Our Purpose
We work to connect and power an inclusive, digital economy that benefits everyone, everywhere by making transactions safe, simple, smart and accessible. Using secure data and networks, partnerships and passion, our innovations and solutions help individuals, financial institutions, governments and businesses realize their greatest potential. Our decency quotient, or DQ, drives our culture and everything we do inside and outside of our company. We cultivate a culture of inclusion for all employees that respects their individual strengths, views, and experiences. We believe that our differences enable us to be a better team – one that makes better decisions, drives innovation and delivers better business results.
Title and Summary
Technology Audit ManagerOverview
The Internal Audit department is looking for an IT Audit Manager to provide independent and objective assurance and advisory services to assess and enhance the effectiveness and efficiency of Mastercard’s governance, risk management and internal control processes. This position will be responsible for assisting in planning and executing global IT and operational audits and supporting the department’s integrated risk assessment and plan development.
Role
• Understand the business and technology environment; partner with stakeholders to provide relationship management of the associated risk and control environment
• Maintain the audit universe, contribute to the annual risk assessment process and the development of the annual audit plan
• Deliver on time, high quality audits, reviews, and advisory projects, with participation in all phases: planning/scoping, fieldwork, and reporting
• Evaluate compliance against legal, regulatory, policy and procedural requirements, and industry frameworks
• Assess design and operating effectiveness of controls through inquiry, observation, and inspection testing
• Identify, draft, and vet issues with business partners, accounting for impact, root cause, and risk severity
• Work with issue owners to drive the development of sustainable actions to remediate issues; regularly monitor issue progress and validate closure
• Provide credible challenge to stakeholders in all areas of audit coverage
All About You
• Experience as a Technology Risk Management professional (first/second line of defense, internal / external audit) or equivalent experience in a large, regulated organization with exposure to both infrastructure and applications
• Extensive experience designing and optimizing policies, practices and procedures, including audit methodology, requirements, templates and tools
• Experience implementing corporate governance, risk and compliance programs as well as developing relationships with external regulatory bodies
• Experience performing SOX testing of internal controls over financial reporting
• Knowledge of IT general computer controls, Information Security controls, and related processes and frameworks (i.e. NIST, COBIT, COSO, ISO, etc.)

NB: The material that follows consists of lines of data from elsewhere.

(* ===== verification/GpioService.v ===== *)
(** * The GPIO service (services/gpio_service)

    One pin behind the common life and loop of the services: [ServiceMain] and
    [ServiceLoop] with the layer [GpioHal]. *)

From S2P Require Import Prelude CText MemoryPool HalRegistry HalDevice GpioHal ServiceIpc ServiceBase ServiceConfig.
From S2P Require Import IoLoop IoHeap Capabilities Sandbox SecurityManager ServiceLoop ServiceMain.

(** [dev/services/gpio_service/gpio_service.h:27-44 gpio_service_ctx_t] the pin's part of the context. *)
Record gpio_settings := mk_gpio_settings {
  chip : string; s_pin : Z; s_direction : Z; s_initial : Z; s_edge : Z; interrupt_timeout_ms : Z
}.

Section gpio_service.
Context {K D R : Type} `{HalDevice.Kernel K} `{Layers K} `{Uring R}.
Context (mem : hal_mem) (profile : profile_env) (loop : loop_env D R).
Notation gpio_svc := (svc gpio_priv_t K gpio_settings D).
Notation SM := (M gpio_svc).

(** [dev/services/gpio_service/gpio_service_hal.c:14-43 gpio_service_hal_init] *)
Definition gpio_service_hal_init (c : gpio_settings) : M K (Z * option (hw gpio_priv_t)) :=
  let g := gpio_hal_default_config (s_pin c) in
  let g := mk_gpio_cfg (c_pin g) (s_direction c) (s_initial c) (s_edge c) (c_pull g) in
  match gpio_hal_create (Some "gpio_service"%string) (Some g) (mem_device mem) (mem_lock mem) (mem_priv mem) with
  | None => mret (SVC_ERR_HAL, None)
  | Some d => open_or_destroy d
  end.

(** [dev/services/gpio_service/gpio_service_hal.c:45-60 gpio_service_hal_start] *)
Definition gpio_service_hal_start : SM Z := hal_start.

(** [dev/services/gpio_service/gpio_service_hal.c:62-68 gpio_service_hal_set_value] *)
Definition gpio_service_hal_set_value (v : Z) : SM Z := fun a =>
  match hal_device a with
  | None => (SVC_ERR_INVALID, a)
  | Some _ => let '(rc, a) := on_device 0 (gpio_hal_set_value v) a in
      (if rc =? HAL_SUCCESS then SVC_OK else SVC_ERR_HAL, a)
  end.

(** [dev/services/gpio_service/gpio_service_hal.c:70-79 gpio_service_hal_get_value] [value]:
    what the caller's variable holds, and then holds. *)
Definition gpio_service_hal_get_value (value : Z) : SM (Z * Z) := fun a =>
  match hal_device a with
  | None => ((SVC_ERR_INVALID, value), a)
  | Some _ =>
      let '(rc, v, a) := on_device (0, 0) (gpio_hal_get_value 0) a in
      (if negb (rc =? HAL_SUCCESS) then (SVC_ERR_HAL, value) else (SVC_OK, v), a)
  end.

(** [dev/services/gpio_service/gpio_service_hal.c:81-94 gpio_service_hal_wait_interrupt]
    [addr]: where the argument is. *)
Definition gpio_service_hal_wait_interrupt (addr timeout_ms : Z) : SM Z := fun a =>
  match hal_device a with
  | None => (SVC_ERR_INVALID, a)
  | Some _ =>
      let '(rc, _, a) := on_device (0, mk_arg 0 0) (gpio_control 0 (mk_arg addr timeout_ms)) a in
      (if rc =? HAL_SUCCESS then SVC_OK else if rc =? HAL_ERROR_TIMEOUT then SVC_ERR_TIMEOUT else SVC_ERR_HAL, a)
  end.

(** [dev/services/gpio_service/gpio_service_hal.c:96-111 gpio_service_hal_stop] *)
Definition gpio_service_hal_stop : SM Z := hal_stop.

(** [dev/services/gpio_service/gpio_service_hal.c:113-127 gpio_service_hal_cleanup] *)
Definition gpio_service_hal_cleanup : SM unit := hal_cleanup.

(** [dev/services/gpio_service/gpio_service_loop.c:86-107 on_hal_data] *)
Definition gpio_on_hal_data (result : Z) : SM Z :=
  if result <=? 0 then mret (if result <? 0 then -1 else 0)
  else
    _ ← gpio_service_hal_get_value 0;
    _ ← on_device 0 (gpio_hal_wait_interrupt 0);
    mret 0.

(** [dev/services/gpio_service/gpio_service_loop.c:62-78 apply_config_reload] *)
Definition gpio_settings_reload (cfg : service_config_t) (c : gpio_settings) : gpio_settings :=
  let new_timeout := service_config_get_uint32 cfg "hardware" "interrupt_timeout_ms" (u32 (interrupt_timeout_ms c)) in
  if negb (new_timeout =? u32 (interrupt_timeout_ms c))
  then mk_gpio_settings (chip c) (s_pin c) (s_direction c) (s_initial c) (s_edge c) (i32 new_timeout)
  else c.

#[local] Instance gpio_service : Service gpio_priv_t K gpio_settings D :=
  {| on_hal_data := gpio_on_hal_data; settings := gpio_settings_reload |}.

(** [dev/services/gpio_service/gpio_service_loop.c:128-186 gpio_service_loop_run] the buffers
    of its loop come from no pool. *)
Definition gpio_service_loop_run (a : gpio_svc) (w : R) : (option Z * gpio_svc) * R :=
  run_loop loop "gpio_svc" None a w.

(** [dev/services/gpio_service/gpio_service_security.c:15-62 gpio_service_apply_security] *)
Definition gpio_service_apply_security (cfg : service_config_t) : M K Z := apply_profile profile "gpio" cfg.

(** [dev/services/gpio_service/gpio_service_main.c:51-57 REQUIRED_KEYS] *)
Definition gpio_required_keys : list (string * string) :=
  [ ("server", "socket_path"); ("server", "log_file"); ("hardware", "chip"); ("security", "verify_key_file") ]%string.

(** [dev/services/gpio_service/gpio_service_main.c:139-142 main, edge] *)
Definition edge_of (s : string) : Z :=
  if strcaseeq s "rising" then 1 else if strcaseeq s "falling" then 2 else if strcaseeq s "both" then 3 else 0.

(** [dev/services/gpio_service/gpio_service_main.c:134-153 main, Step 2] *)
Definition gpio_populate (cfg : service_config_t) (c : gpio_settings) : option gpio_settings :=
  let text k d := default d (service_config_get_string cfg "hardware" k (Some d)) in
  let number k d := service_config_get_uint32 cfg "hardware" k d in
  Some (mk_gpio_settings (strncpy_z 63 (text "chip" "gpiochip0")%string) (number "pin_number"%string 0)
    (i32 (number "direction"%string 1)) (i32 (number "initial_value"%string 0))
    (edge_of (text "edge" "none")%string) (i32 (number "interrupt_timeout_ms"%string 5000))).

(** [dev/services/gpio_service/gpio_service_main.c:89-274 main] what it adds to the common life. *)
#[local] Instance gpio_service_main : ServiceMain gpio_priv_t gpio_req K gpio_settings D R := {|
  sm_name := "gpio_service"; sm_prefix := "GPIO_SERVICE"; sm_log := "/var/log/gpio_service.log";
  required_keys := gpio_required_keys;
  take_config := gpio_populate;
  apply_security := gpio_service_apply_security;
  hal_init := gpio_service_hal_init;
  frame_pool_config _ := None;
  ipc_pool_config := mk_config 512 64 0 (Some "gpio_ipc_pool"%string);
  loop_run _ := gpio_service_loop_run
|}.

(** ** What it does *)

#[local] Instance gpio_keeps_running : KeepsRunning (P:=gpio_priv_t) (K:=K) (E:=gpio_settings) (D:=D).
Proof.
  intros r a. unfold on_hal_data, gpio_service, gpio_on_hal_data, gpio_service_hal_get_value. case_match; [done|].
  unfold mbind, M_bind, mret, M_ret, on_device. destruct (hal_device a) as [d|] eqn:Hd; [|by rewrite Hd].
  destruct (gpio_hal_get_value 0 _) as [[rc v] s]. simpl. by destruct (gpio_hal_wait_interrupt 0 _).
Qed.

(** What the service promises of its pin. *)
#[local] Instance gpio_service_laws `{Ledger K, !HalDevice.KernelLaws K} :
  ServiceLaws gpio_priv_t gpio_req K gpio_settings D R gpio_owned.
Proof.
  split; [apply _| |].
  - intros c k. unfold hal_init, gpio_service_main, gpio_service_hal_init, gpio_hal_create.
    destruct (negb _); [by split|]. destruct (_ || _); [by split|].
    refine (open_or_destroy_ok gpio_owned _ _ _ _). split; [|done]. eexists. split; [done|].
    cbn. unfold gpio_owned. cbn. set_solver.
  - intros B pool a r. apply run_loop_ok. clear a r. intros r. unfold on_hal_data, gpio_service, gpio_on_hal_data.
    destruct (r <=? 0); [by apply keeps_ret|]. apply keeps_bind; [|intros _; apply keeps_bind; [|intros _; by apply keeps_ret]];
      intros a Ha; [|apply on_device_ok; [by apply gpio_wait_balanced|done]].
    unfold gpio_service_hal_get_value. destruct (hal_device a); [|done].
    pose proof (on_device_ok gpio_owned (0, 0) (gpio_hal_get_value 0) B a (gpio_get_balanced B 0) Ha) as Hg.
    by destruct (on_device _ _ a) as [[??]?].
Qed.

(** An interrupt cannot be waited for through the service: the command it uses does not
    exist. *)
Lemma wait_interrupt_refused addr t a d p : hal_device a = Some d -> h_priv d = Some p ->
  (gpio_service_hal_wait_interrupt addr t a).1 = SVC_ERR_HAL.
Proof.
  intros Hd Hp. unfold gpio_service_hal_wait_interrupt, on_device, gpio_control, with_priv. rewrite Hd.
  cbn [dev]. rewrite Hp. done.
Qed.

(** Behind an edge the loop waits, without a limit, for the next one: no timer is served,
    and no heartbeat sent, until it comes. *)
Lemma edge_waits_for_next r a d p : 0 < r -> hal_device a = Some d -> h_priv d = Some p ->
  exists w, kernel_of (gpio_on_hal_data r a).2 = (k_poll (value_fd p) (-1) w).2.
Proof.
  intros Hr Hd Hp. unfold gpio_on_hal_data. destruct (Z.leb_spec r 0); [lia|].
  unfold gpio_service_hal_get_value, on_device, mbind, M_bind. rewrite Hd.
  unfold gpio_hal_get_value, gpio_read, gpio_hal_wait_interrupt, with_priv, call, mbind, M_bind, mret, M_ret. cbn [dev].
  rewrite Hp. simpl. destruct (k_rewind (value_fd p) (kernel_of a)) as [[] w1]. simpl.
  destruct (k_read (value_fd p) 3 w1) as [[n t] w2]. simpl.
  destruct (n <? 0); simpl;
  (destruct (_ <=? 0); simpl; rewrite ?Hp; destruct (k_rewind (value_fd p) w2) as [[] w3]; simpl;
    destruct (k_read (value_fd p) 4 w3) as [[m t'] w4]; simpl;
    exists w4; by destruct (k_poll (value_fd p) (-1) w4)).
Qed.
End gpio_service.

(** ** A pin served

    The world of [GpioHal] with layers that agree or, without [agrees], a sandbox that
    fails; a daemon that accepts whatever it is asked; memory for the event loop or none. *)
Definition toy_layers (agrees : bool) : Layers toy := {|
  verify_key _ v w := ((0, v), w);
  apply_sandbox _ w := (if agrees then 0 else -1, w);
  destroy_cgroup _ w := (0, w);
  apply_capabilities _ w := (0, w);
  apply_seccomp _ w := (0, w);
  seccomp_cleanup w := (tt, w)
|}.

Definition accepting : call_env unit := mk_call 1000 100 42 true (fun _ => true) (fun _ _ d => (Some [repeat 0 4], d)).
Definition gpio_conf : string :=
"[server]
socket_path = /run/sm.sock
log_file = /var/log/gpio.log
[hardware]
chip = gpiochip0
pin_number = 17
edge = both
[security]
verify_key_file = /etc/key
".
Definition plain_env : load_env := mk_lenv (fun _ => None) (fun _ => ""%string) "" "".
Definition svc_env0 : svc_env unit := mk_svc_env (fun _ => plain_env) (fun _ _ => Some gpio_conf) (fun _ => (accepting, 1001)).
Definition ring0 : toy_ring := mk_ring (replicate 8 no_request) 0 [] [] [] false 0.
Definition term_at_every_wait (w : toy_ring) : list Z := [SIGTERM].

Definition gpio_env : main_env unit :=
  mk_menv [("f"%char, ""%string); ("c"%char, "/etc/gpio.conf"%string)] plain_env (fun _ => Some gpio_conf) 5 None
    (mk_penv None 100 (fun _ => false) (fun _ => true)) (mk_forks 0 0 0 0 0) (fun _ => true) (fun _ => true) true
    (fun _ => Some (repeat 7 32)) true accepting accepting (mk_mmap true (Some 4096) true) (mk_mmap true (Some 8192) true).

Definition gpio_main (agrees loop_mem : bool) : ServiceMain gpio_priv_t gpio_req toy gpio_settings unit toy_ring :=
  gpio_service_main (H0:=toy_layers agrees) (H1:=toy_uring false) (mk_hal_mem true true true)
    (mk_profile_env 100 (fun _ => None) []) (mk_loop_env svc_env0 term_at_every_wait loop_mem [] 3 20).

Definition gpio_proc : proc gpio_priv_t toy gpio_settings unit toy_ring :=
  mk_proc (mk_svc globals0 (mk_ctx "" "" "" "" "" "" 0 SVC_STATE_INIT false false 0 0) (mk_scfg [] "" "") blank_ipc tt
             None gpio_world (mk_gpio_settings "" 0 0 0 0 0) 0 0 false)
    ∅ (mk_process false false false false) None None 0 false ring0.

Lemma gpio_fresh : fresh_proc gpio_proc.
Proof. by split. Qed.

(** The service comes up, sends its heartbeats and does not end, though SIGTERM arrives at
    every wait. *)
Example gpio_runs : let r := ServiceMain.main (H:=gpio_main true true) gpio_env gpio_proc in
  r.1 = None /\ security_applied r.2 = true /\ g_running (globals (service r.2)) = false /\
  pid_files r.2 !! "/run/gpio_service.pid"%string = Some ("100" ++ line_end)%string /\
  (h_fd <$> hal_device (service r.2)) = Some 4 /\ (3 <= beats (service r.2))%nat.
Proof. vm_compute. repeat split; lia. Qed.

(** What the law class asks of this service in the sample world. *)
#[local] Instance gpio_main_laws agrees loop_mem :
  ServiceLaws gpio_priv_t gpio_req toy gpio_settings unit toy_ring (H:=gpio_main agrees loop_mem) gpio_owned.
Proof. unfold gpio_main. apply gpio_service_laws, toy_laws. Defined.


Lemma hardware_after_security_witness :
  let p1 := (ServiceMain.main (H:=gpio_main false true) gpio_env gpio_proc).2 in
  security_applied p1 = false /\
  (kernel_of (service p1) = gpio_world \/
   exists rc, rc <> SVC_OK /\
     apply_security (ServiceMain:=gpio_main false true) (cfg (service p1)) gpio_world = (rc, kernel_of (service p1))).
Proof.
  assert (Hs : security_applied (ServiceMain.main (H:=gpio_main false true) gpio_env gpio_proc).2 = false) by (by vm_compute).
  split; [exact Hs|]. exact (hardware_after_security (H:=gpio_main false true) gpio_env gpio_proc eq_refl gpio_fresh Hs).
Defined.

Lemma service_never_stops_witness :
  let a := with_globals (service_base_install_signals (fun _ => true) globals0).2 (service gpio_proc) in
  let E := gpio_service (H:=toy_kernel) (D:=unit) in
  g_running (globals a) = true /\
  (service_loop (H:=E) (H0:=toy_uring false) svc_env0 term_at_every_wait "gpio_svc" None true [] 3 20 a ring0).1.1 = None.
Proof.
  cbv zeta. split; [reflexivity|].
  eapply (service_never_stops (H:=gpio_service (H:=toy_kernel)) (H0:=toy_uring false) svc_env0 term_at_every_wait
            (H1:=gpio_keeps_running (H:=toy_kernel))).
  - intros w. simpl. lia.
  - intros w. simpl. destruct (cq w); [destruct (pick _ _) as [[q l]|]|]; simpl; auto; right; lia.
  - vm_compute. reflexivity.
  - reflexivity.
Defined.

• Knowledge of third-party assurance reporting and frameworks (SOC, ISAE3000)
• Experience covering Mainframe, UNIX/Linux, HP Nonstop, and Windows environments
• Payments and digital commerce/e-commerce knowledge and experience is a plus
• Self-starter with ability to work independently and in a team setting
• Excellent written and verbal communication skills (in English, additional languages are a plus)
• Professional Certification or Designation (e.g., CA, CPA, CISA, CIA, CFE, JD or equivalent))
• Ability to handle multiple tasks and consistently meet established deadlines
• Travel up to 10%
Corporate Security Responsibility
All activities involving access to Mastercard assets, information, and networks comes with an inherent risk to the organization and, therefore, it is expected that every person working for, or on behalf of, Mastercard is responsible for information security and must:
Abide by Mastercard’s security policies and practices;
Ensure the confidentiality and integrity of the information being accessed;
Report any suspected information security violation or breach, and
Complete all periodic mandatory security trainings in accordance with Mastercard’s guidelines.